▶ [Work to be completed]: The lines to reproduce run from the first one below to the line containing "AtCommit (i : nat)", both included. Reproduce them exactly and nothing else.

#### Data excerpts

(* ===== verification/Execution.v ===== *)
(** * Executing transactions

    The interface to the EVM of taiko-geth, the chain context of a replayed
    block ([internal/prover/replay.go]) and the filter that turns a manifest's
    transaction list into the transactions a canonical block commits
    ([internal/prover/manifest_tx_filter.go]).

    A [context.Context] is polled at many places; the model gives every poll
    its own site, so a [Context] is any function from sites to errors: whatever
    the moment a request is cancelled, some [Context] behaves that way. *)

From S2P Require Import Prelude Bytes GoStd CoreTypes Samples AnchorLink Forks.

#[local] Open Scope string_scope.
#[local] Open Scope list_scope.
#[local] Open Scope Z_scope.

(* ------------------------------------------------------------------ *)
(** ** Contexts *)

Inductive poll_site : Type :=
  | AtEntry
  | AtSource (i : nat)
  | AtBlock (i : nat)
  | AtCandidate (i : nat)
  | AtCommitEntry
  | AtCommit (i : nat)
  | InBlock (i : nat) (site : poll_site).

Definition Context : Type := poll_site -> option error.

(** [context.Background()]. *)
Definition Background : Context := fun _ => None.

(** [if err := ctx.Err(); err != nil { return err }]. *)
Definition ctx_Err (ctx : Context) (site : poll_site) : result unit :=
  match ctx site with Some err => Err err | None => Ok tt end.

Definition in_block (ctx : Context) (i : nat) : Context := fun site => ctx (InBlock i site).

(* ------------------------------------------------------------------ *)
(** ** The EVM *)

(** [replayChainContext], without the consensus engine. *)
Record replayChainContext `{ConfigTypes} := {
  cc_config : ChainConfig;
  cc_current : Header;
  cc_headersByHash : gmap Z Header;
  cc_hashesByNumber : gmap Z Z;
}.

(** Packages [core], [core/vm] and [core/types] where they execute.  A
    [Machine] is an EVM with the state database and the zk gas meter it points
    to; the calls that change them return the new machine. *)
Class Evm `{CoreTypes} `{ConfigTypes} `{StateTypes} : Type := {
  Signer : Type;
  MakeSigner : ChainConfig -> option Z -> Z -> Signer;
  Sender : Signer -> Transaction -> result Z;
  Signer_Hash : Signer -> Transaction -> Z;
  WithSignature : Transaction -> Signer -> list byte -> result Transaction;
  MarshalBinary : Transaction -> result (list byte);
  UnmarshalBinary : list byte -> result Transaction;
  MarkAsAnchor : Transaction -> result Transaction;
  Message : Type;
  TransactionToMessage : Transaction -> Signer -> option Z -> result Message;
  set_BasefeeSharingPctg : Message -> Z -> Message;
  DecodeShastaBasefeeSharingPctg : list byte -> Z;
  DecodeOntakeExtraData : list byte -> Z;
  DAOFork_at : ChainConfig -> option Z -> bool;
  IsOntake : ChainConfig -> option Z -> bool;
  IsPrague : ChainConfig -> option Z -> Z -> bool;
  IsVerkle : ChainConfig -> option Z -> Z -> bool;
  cfg_Taiko : ChainConfig -> bool;
  Machine : Type;
  ApplyDAOHardFork : StateDB -> StateDB;
  (** [NewEVMBlockContext] and [NewEVM], with a fresh zk gas meter or none. *)
  NewEVM : Header -> replayChainContext -> StateDB -> ChainConfig -> bool -> Machine;
  ProcessBeaconBlockRoot : Z -> Machine -> Machine;
  ProcessParentBlockHash : Z -> Machine -> Machine;
  machine_StateDB : Machine -> StateDB;
  SetTxContext : Z -> nat -> Machine -> Machine;
  meter_ResetTransaction : Machine -> Machine;
  ResetZkGasErr : Machine -> Machine;
  meter_CommitTransaction : Machine -> option error * Machine;
  meter_BlockZkGasUsed : Machine -> Z;
  Snapshot : Machine -> Z * Machine;
  RevertToSnapshot : Z -> Machine -> Machine;
  GasPool : Type;
  NewGasPool : Z -> GasPool;
  gp_Used : GasPool -> Z;
  ApplyTransactionWithEVM : Message -> GasPool -> Machine -> option Z -> Z -> Z -> Transaction ->
    result Receipt * GasPool * Machine;
}.

(* ------------------------------------------------------------------ *)
(** ** Recoverable errors *)

Definition ErrZkGasLimitExceeded : string := "vm.ErrZkGasLimitExceeded".

Definition recoverableNonAnchorTxErrors : list string := [
  ErrZkGasLimitExceeded;
  "core.ErrGasLimitReached"; "core.ErrGasLimitOverflow"; "core.ErrNonceTooLow";
  "core.ErrNonceTooHigh"; "core.ErrNonceMax"; "core.ErrInsufficientFunds";
  "core.ErrInsufficientFundsForTransfer"; "core.ErrInsufficientBalanceWitness";
  "core.ErrGasUintOverflow"; "core.ErrIntrinsicGas"; "core.ErrFloorDataGas";
  "core.ErrTxTypeNotSupported"; "core.ErrTipAboveFeeCap"; "core.ErrTipVeryHigh";
  "core.ErrFeeCapVeryHigh"; "core.ErrFeeCapTooLow"; "core.ErrSenderNoEOA";
  "core.ErrBlobFeeCapTooLow"; "core.ErrMissingBlobHashes"; "core.ErrTooManyBlobs";
  "core.ErrBlobTxCreate"; "core.ErrEmptyAuthList"; "core.ErrSetCodeTxCreate";
  "core.ErrGasLimitTooHigh"; "vm.ErrMaxInitCodeSizeExceeded"].

Definition isRecoverableNonAnchorTxError (err : error) : bool :=
  existsb (errors_Is err) recoverableNonAnchorTxErrors.

Definition validateSuccessfulAnchorReceipt (receipt : option Receipt) : result unit :=
  match receipt with
  | None => Err (Errorf "missing anchor transaction receipt")
  | Some r =>
      reject_if (negb (rc_Status r =? ReceiptStatusSuccessful))
        (Errorf "anchor transaction receipt failed")
  end.

Section ChainContext.
Context `{CoreTypes} `{ConfigTypes}.

Definition addHeader (c : replayChainContext) (hash : Z) (header : Header)
  : replayChainContext := {|
  cc_config := cc_config c; cc_current := cc_current c;
  cc_headersByHash := <[hash := header]> (cc_headersByHash c);
  cc_hashesByNumber := <[number_u64 header := hash]> (cc_hashesByNumber c) |}.

Definition newReplayChainContext (config : ChainConfig) (block : Block) (witness : Witness)
  : replayChainContext :=
  fold_left (fun c header => addHeader c (Header_Hash header) header) (wt_Headers witness)
    {| cc_config := config; cc_current := blk_Header block; cc_headersByHash := ∅;
       cc_hashesByNumber := ∅ |}.

Definition GetHeader (c : replayChainContext) (hash number : Z) : option Header :=
  match cc_headersByHash c !! hash with
  | None => None
  | Some header =>
      match hd_Number header with
      | None => None
      | Some n => if big_Uint64 n =? number then Some header else None
      end
  end.

Definition GetHeaderByNumber (c : replayChainContext) (number : Z) : option Header :=
  match cc_hashesByNumber c !! number with
  | None => None
  | Some hash => GetHeader c hash number
  end.

Definition GetHeaderByHash (c : replayChainContext) (hash : Z) : option Header :=
  cc_headersByHash c !! hash.

(** A block with another header and the same body. *)
Definition with_header (block : Block) (header : Header) : Block := {|
  blk_Header := header; blk_Transactions := blk_Transactions block;
  blk_Uncles := blk_Uncles block; blk_Withdrawals := blk_Withdrawals block |}.

Definition set_Difficulty (h : Header) (d : option Z) : Header := {|
  hd_ParentHash := hd_ParentHash h; hd_UncleHash := hd_UncleHash h;
  hd_Coinbase := hd_Coinbase h; hd_Root := hd_Root h; hd_TxHash := hd_TxHash h;
  hd_ReceiptHash := hd_ReceiptHash h; hd_Bloom := hd_Bloom h; hd_Difficulty := d;
  hd_Number := hd_Number h; hd_GasLimit := hd_GasLimit h; hd_GasUsed := hd_GasUsed h;
  hd_Time := hd_Time h; hd_Extra := hd_Extra h; hd_MixDigest := hd_MixDigest h;
  hd_Nonce := hd_Nonce h; hd_BaseFee := hd_BaseFee h;
  hd_WithdrawalsHash := hd_WithdrawalsHash h; hd_BlobGasUsed := hd_BlobGasUsed h;
  hd_ExcessBlobGas := hd_ExcessBlobGas h; hd_ParentBeaconRoot := hd_ParentBeaconRoot h;
  hd_RequestsHash := hd_RequestsHash h; hd_SlotNumber := hd_SlotNumber h;
  hd_BlockAccessListHash := hd_BlockAccessListHash h |}.

Context `{!ChainParams}.

(** An Unzen block executes with difficulty zero; the header's difficulty is
    the zk gas the execution must reproduce. *)
Definition replayExecutionBlock (config : ChainConfig) (block : Block) : Block * option Z :=
  let header := blk_Header block in
  if negb (IsUnzen config (hd_Time header)) then (block, None)
  else (with_header block (set_Difficulty header (Some 0)),
        Some (default 0 (hd_Difficulty header))).
End ChainContext.

(* ------------------------------------------------------------------ *)
(** ** The manifest transaction filter *)

Section Filter.
Context `{CoreTypes} `{ConfigTypes} `{!ChainParams} `{StateTypes} `{!Evm}.

Definition cloneTransaction (tx : Transaction) : result Transaction :=
  let! raw := MarshalBinary tx in
  UnmarshalBinary raw.

(** The fork-dependent base fee share of a message. *)
Definition message_share (config : ChainConfig) (header : Header) (msg : Message) : Message :=
  if IsShasta config (hd_Time header)
  then set_BasefeeSharingPctg msg (DecodeShastaBasefeeSharingPctg (hd_Extra header))
  else if IsOntake config (hd_Number header)
  then set_BasefeeSharingPctg msg (DecodeOntakeExtraData (hd_Extra header))
  else msg.

(** The loop over the manifest's transactions. *)
Fixpoint candidate_loop (ctx : Context) (signer : Signer) (i : nat)
  (manifestTxs : list Transaction) : result (list Transaction) :=
  match manifestTxs with
  | [] => Ok []
  | tx :: rest =>
      ctx_Err ctx (AtCandidate i) ;;!
      if tx_Type tx =? BlobTxType then candidate_loop ctx signer (S i) rest
      else
        match Sender signer tx with
        | Err _ => candidate_loop ctx signer (S i) rest
        | Ok _ => let! txs := candidate_loop ctx signer (S i) rest in Ok (tx :: txs)
        end
  end.

Definition manifestCandidateTransactions (ctx : Context) (config : ChainConfig)
  (header : Header) (anchor : Transaction) (manifestTxs : list Transaction)
  : result (list Transaction) :=
  let signer := MakeSigner config (hd_Number header) (hd_Time header) in
  let! txs := candidate_loop ctx signer 0 manifestTxs in
  Ok (anchor :: txs).

(** The machine before the first transaction: the DAO fork, a new EVM with a
    zk gas meter or without, and the system calls. *)
Definition begin_block (chain : replayChainContext) (config : ChainConfig) (header : Header)
  (statedb : StateDB) (metered : bool) : Machine :=
  let statedb := if DAOFork_at config (hd_Number header) then ApplyDAOHardFork statedb
                 else statedb in
  let m := NewEVM header chain statedb config metered in
  let m := match hd_ParentBeaconRoot header with
           | Some root => ProcessBeaconBlockRoot root m | None => m end in
  if IsPrague config (hd_Number header) (hd_Time header) ||
     IsVerkle config (hd_Number header) (hd_Time header)
  then ProcessParentBlockHash (hd_ParentHash header) m else m.

(** [statedb.RevertToSnapshot(stateSnapshot); *gp = gasSnapshot]. *)
Definition revertManifestCandidate (m : Machine) (stateSnapshot : Z) (gasSnapshot : GasPool)
  : Machine * GasPool := (RevertToSnapshot stateSnapshot m, gasSnapshot).

Definition manifestWitnessStateError (m : Machine) : result unit :=
  match StateDB_Error (machine_StateDB m) with
  | Some err => Err (Wrapf "witness state error during manifest transaction filtering" err)
  | None => Ok tt
  end.

(** How one candidate ends: not committed, committed, or the end of the loop. *)
Inductive candidate_outcome : Type :=
  | Skipped (m : Machine) (gp : GasPool)
  | Committed (m : Machine) (gp : GasPool)
  | Stopped (m : Machine) (gp : GasPool).

(** What the loop does not change. *)
Record filterEnv := {
  fe_config : ChainConfig;
  fe_header : Header;
  fe_blockHash : Z;
  fe_signer : Signer;
  fe_isUnzen : bool;
}.

(** The candidate's copy: only the anchor is cloned and marked. *)
Definition candidate_copy (index : nat) (tx : Transaction) : result Transaction :=
  if (index =? 0)%nat then
    let! txCopy := wrap_err "clone anchor transaction" (cloneTransaction tx) in
    wrap_err "mark anchor transaction" (MarkAsAnchor txCopy)
  else Ok tx.

(** After a successful execution: the anchor must have succeeded, and an
    Unzen block meters the transaction. *)
Definition finish_candidate (env : filterEnv) (index : nat) (receipt : Receipt)
  (stateSnapshot : Z) (gasSnapshot : GasPool) (m : Machine) (gp : GasPool)
  : result candidate_outcome :=
  (if (index =? 0)%nat then validateSuccessfulAnchorReceipt (Some receipt) else Ok tt) ;;!
  if fe_isUnzen env then
    let '(commitErr, m) := meter_CommitTransaction m in
    match commitErr with
    | Some err =>
        if (index =? 0)%nat then Err (Wrapf "anchor transaction failed" err)
        else
          let '(m, gp) := revertManifestCandidate (meter_ResetTransaction m) stateSnapshot
            gasSnapshot in
          Ok (Stopped m gp)
    | None => Ok (Committed m gp)
    end
  else Ok (Committed m gp).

########

▶ [Worked solution]:
(* ===== verification/Execution.v ===== *)
(** * Executing transactions

    The interface to the EVM of taiko-geth, the chain context of a replayed
    block ([internal/prover/replay.go]) and the filter that turns a manifest's
    transaction list into the transactions a canonical block commits
    ([internal/prover/manifest_tx_filter.go]).

    A [context.Context] is polled at many places; the model gives every poll
    its own site, so a [Context] is any function from sites to errors: whatever
    the moment a request is cancelled, some [Context] behaves that way. *)

From S2P Require Import Prelude Bytes GoStd CoreTypes Samples AnchorLink Forks.

#[local] Open Scope string_scope.
#[local] Open Scope list_scope.
#[local] Open Scope Z_scope.

(* ------------------------------------------------------------------ *)
(** ** Contexts *)

Inductive poll_site : Type :=
  | AtEntry
  | AtSource (i : nat)
  | AtBlock (i : nat)
  | AtCandidate (i : nat)
  | AtCommitEntry
  | AtCommit (i : nat)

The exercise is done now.